We investigated the pathogenesis of septic liver injury in rats caused by cecal ligation and puncture. In this model, numerous neutrophils accumulated in the liver in parallel with the development of liver dysfunction. The supernatants of hepatic macrophages isolatedfrom these septic rats 24 hr after cecal ligation and puncture had enhanced chemotactic activities for human neutrophils. These results suggest that in sepsis, hepatic macrophages attract neutrophils to the liver. Human neutrophils preincubated in this macrophage supernatant had the following biological activities not seen in the sham-operated controls. (a) They became more adherent to cultured endothelial cells through up-regulation of adhesion molecules such as CDllb/CDl8, (b) their chemiluminescence was markedly elevated. These functional changes of cecal ligation and puncture hepatic macrophages were the same as those in endotoxin-pretreated hepatic macrophages after isolation from normal rats.
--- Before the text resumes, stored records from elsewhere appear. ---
Definition decode {PB : Protobuf} (length : option Z) : RM t :=
  decode_message length base decode_field.

Definition fromJSON (object : js) : result t :=
  model' ← field_or object "model" (to_some Model.fromJSON) None;
  Ok (mk model').

Definition toJSON (message : t) : js :=
  Obj (prop_opt "model" Model.toJSON message.(model)).

Record partial := mkPartial {
  p_model : option Model.partial;
}.

Definition fromPartial (object : partial) : t := {|
  model := Model.fromPartial <$> object.(p_model);
|}.

(** The object with no property given. *)
Definition nothing : partial := mkPartial None.

(** The bytes [encode] writes. *)
Definition wire {PB : Protobuf} {PS : ProtobufSpec PB} (m : t) : bytes :=
  f_message 10 Model.wire m.(model).

Definition valid (m : t) : Prop :=
  from_option Model.valid True m.(model).

Definition encodable {PB : Protobuf} {PS : ProtobufSpec PB} (m : t) : Prop :=
  valid m ∧ small (wire m).

Definition merge (m a : t) : t := {|
  model := later_message m.(model) a.(model);
|}.

(** A whole message seen as a partial one. *)
Definition full (m : t) : partial := {|
  p_model := Model.full <$> m.(model);
|}.

(** The message as its [.proto] file declares it. *)
Definition schema (m : t) : list field :=
  [singular 1 Optional (message_value Model.schema) m.(model)].

(** The message with its default for every property that is not kept. *)
Definition only (kept : string → bool) (m : t) : t := {|
  model := if kept "model" then m.(model) else None;
|}.

#[global] Instance codec {PB : Protobuf} : MessageCodec t :=
  {| msg_base := base; msg_encode := encode; msg_field := decode_field |}.

#[global] Program Instance spec {PB : Protobuf} (PS : ProtobufSpec PB) : MessageSpec PS t :=
  {| msg_wire := wire; msg_valid := valid; msg_merge := merge |}.
Next Obligation. solve_encode_wire. Qed.
Next Obligation. solve_decode_wire. Qed.
Next Obligation. solve_merge_base. Qed.
Next Obligation. intros. solve_advances decode_field. Qed.

#[global] Program Instance data : MessageData t partial :=
  {| msg_fromJSON := fromJSON; msg_toJSON := toJSON;
     msg_fromPartial := fromPartial; msg_full := full |}.
Next Obligation. solve_json fromJSON toJSON. Qed.
Next Obligation. solve_partial fromPartial full. Qed.

#[global] Instance schema_wire {PB : Protobuf} {PS : ProtobufSpec PB} : WireSchema wire schema.
Proof. solve_schema_wire wire schema. Qed.

#[global] Instance schema_merge : MergeSchema merge schema.
Proof. solve_schema_merge merge schema. Qed.

(** Its row in the table of message types. *)
Definition message {PB : Protobuf} {PS : ProtobufSpec PB} : message_type :=
  plain_message "QueryGetModelResponse" nothing true schema only.

#[global] Instance message_lawful {PB : Protobuf} (PS : ProtobufSpec PB) : Lawful message.
Proof. solve_lawful decode_field fromJSON only. Qed.

End QueryGetModelResponse.

(** ** [QueryAllModelRequest] (model/query.js) *)

Module QueryAllModelRequest.

Record t := mk {
  pagination : option PageRequest.t;
}.

#[global] Instance t_eta : Settable t := λ m, mk m.(pagination).

Definition base : t := mk None.

Definition encode {PB : Protobuf} (message : t) (writer : Writer) : result Writer :=
  Ok writer
  @>= defined_e message.(pagination) (submessage 10 PageRequest.encode).

Definition decode_field {PB : Protobuf} (tag : Z) (message : t) : RM t :=
  match field_number tag with
  | 1 => v ← read_nested PageRequest.decode; mret (message <| pagination := Some v |>)
  | _ => _ ← skipType (wire_type tag); mret message
  end.

Definition decode {PB : Protobuf} (length : option Z) : RM t :=
  decode_message length base decode_field.

Definition fromJSON (object : js) : result t :=
  pagination' ← field_or object "pagination" (to_some PageRequest.fromJSON) None;
  Ok (mk pagination').

Definition toJSON (message : t) : js :=
  Obj (prop_opt "pagination" PageRequest.toJSON message.(pagination)).

Record partial := mkPartial {
  p_pagination : option PageRequest.partial;
}.

Definition fromPartial (object : partial) : t := {|
  pagination := PageRequest.fromPartial <$> object.(p_pagination);
|}.

(** The object with no property given. *)
Definition nothing : partial := mkPartial None.

(** The bytes [encode] writes. *)
Definition wire {PB : Protobuf} {PS : ProtobufSpec PB} (m : t) : bytes :=
  f_message 10 PageRequest.wire m.(pagination).

Definition valid (m : t) : Prop :=
  from_option PageRequest.valid True m.(pagination).

(** The byte fields hold arrays, as the interface declares. *)
Definition typed (m : t) : bool := from_option PageRequest.typed true m.(pagination).

(** The message without its empty byte arrays. *)
Definition normal (m : t) : t := {|
  pagination := PageRequest.normal <$> m.(pagination);
|}.

Definition encodable {PB : Protobuf} {PS : ProtobufSpec PB} (m : t) : Prop :=
  typed m = true ∧ valid m ∧ small (wire m).

Definition merge (m a : t) : t := {|
  pagination := later_message m.(pagination) (PageRequest.normal <$> a.(pagination));
|}.

(** A whole message seen as a partial one. *)
Definition full (m : t) : partial := {|
  p_pagination := PageRequest.full <$> m.(pagination);
|}.

(** The message as its [.proto] file declares it. *)
Definition schema (m : t) : list field :=
  [singular 1 Optional (message_value PageRequest.schema) m.(pagination)].

(** The message with its default for every property that is not kept. *)
Definition only (kept : string → bool) (m : t) : t := {|
  pagination := if kept "pagination" then m.(pagination) else None;
|}.

#[global] Instance codec {PB : Protobuf} : FallibleCodec t :=
  {| fmsg_base := base; fmsg_encode := encode; fmsg_field := decode_field |}.

#[global] Program Instance spec {PB : Protobuf} (PS : ProtobufSpec PB) : FallibleSpec PS t :=
  {| fmsg_wire := wire; fmsg_valid := valid; fmsg_typed := typed; fmsg_normal := normal;
     fmsg_merge := merge |}.
Next Obligation. solve_fencode_wire. Qed.
Next Obligation. intros. solve_fencode_throws encode typed. Qed.
Next Obligation. solve_fdecode_wire. Qed.
Next Obligation. solve_fmerge_base. Qed.
Next Obligation. intros. solve_fadvances decode_field. Qed.

#[global] Program Instance given_ : FalliblePartial t partial :=
  {| fmsg_fromPartial := fromPartial; fmsg_full := full; fmsg_given := typed |}.
Next Obligation. solve_fgiven fromPartial typed. Qed.
Next Obligation. solve_fpartial fromPartial full typed. Qed.

#[global] Program Instance json : FallibleJson t :=
  {| fmsg_fromJSON := fromJSON; fmsg_toJSON := toJSON;
     fmsg_named := fun _ => true; fmsg_known := fun m => m |}.
Next Obligation. solve_fjson fromJSON toJSON. Qed.
Next Obligation. reflexivity. Qed.

#[global] Instance schema_wire {PB : Protobuf} {PS : ProtobufSpec PB} : WireSchema wire schema.
Proof. solve_schema_wire wire schema. Qed.

#[global] Instance schema_normal : NormalSchema normal schema.
Proof. solve_schema_normal normal schema. Qed.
Therefore we suspect that hepatic macrophages are activated by portal vein endotoxin in sepsis. These activated hepatic macrophages secreted chemical mediators of inflammation, including leukotriene B, and tumor necrosis factor. In conclusion, hepatic macrophages seem to interact closely with neutrophils and play an important role in the pathogenesis of septic liver injury. (HEPATOLOGY 1993;17:1086-1094.) Endotoxicosis and sepsis are accompanied by severe impairment of liver function, which frequently progresses to fatal multiple organ failure (1, 2). The mortality rate of this condition remains unacceptably high despite the various therapeutic interventions that have been developed.
The pathogenesis of this septic liver injury has been investigated extensively; however, many features await clarification.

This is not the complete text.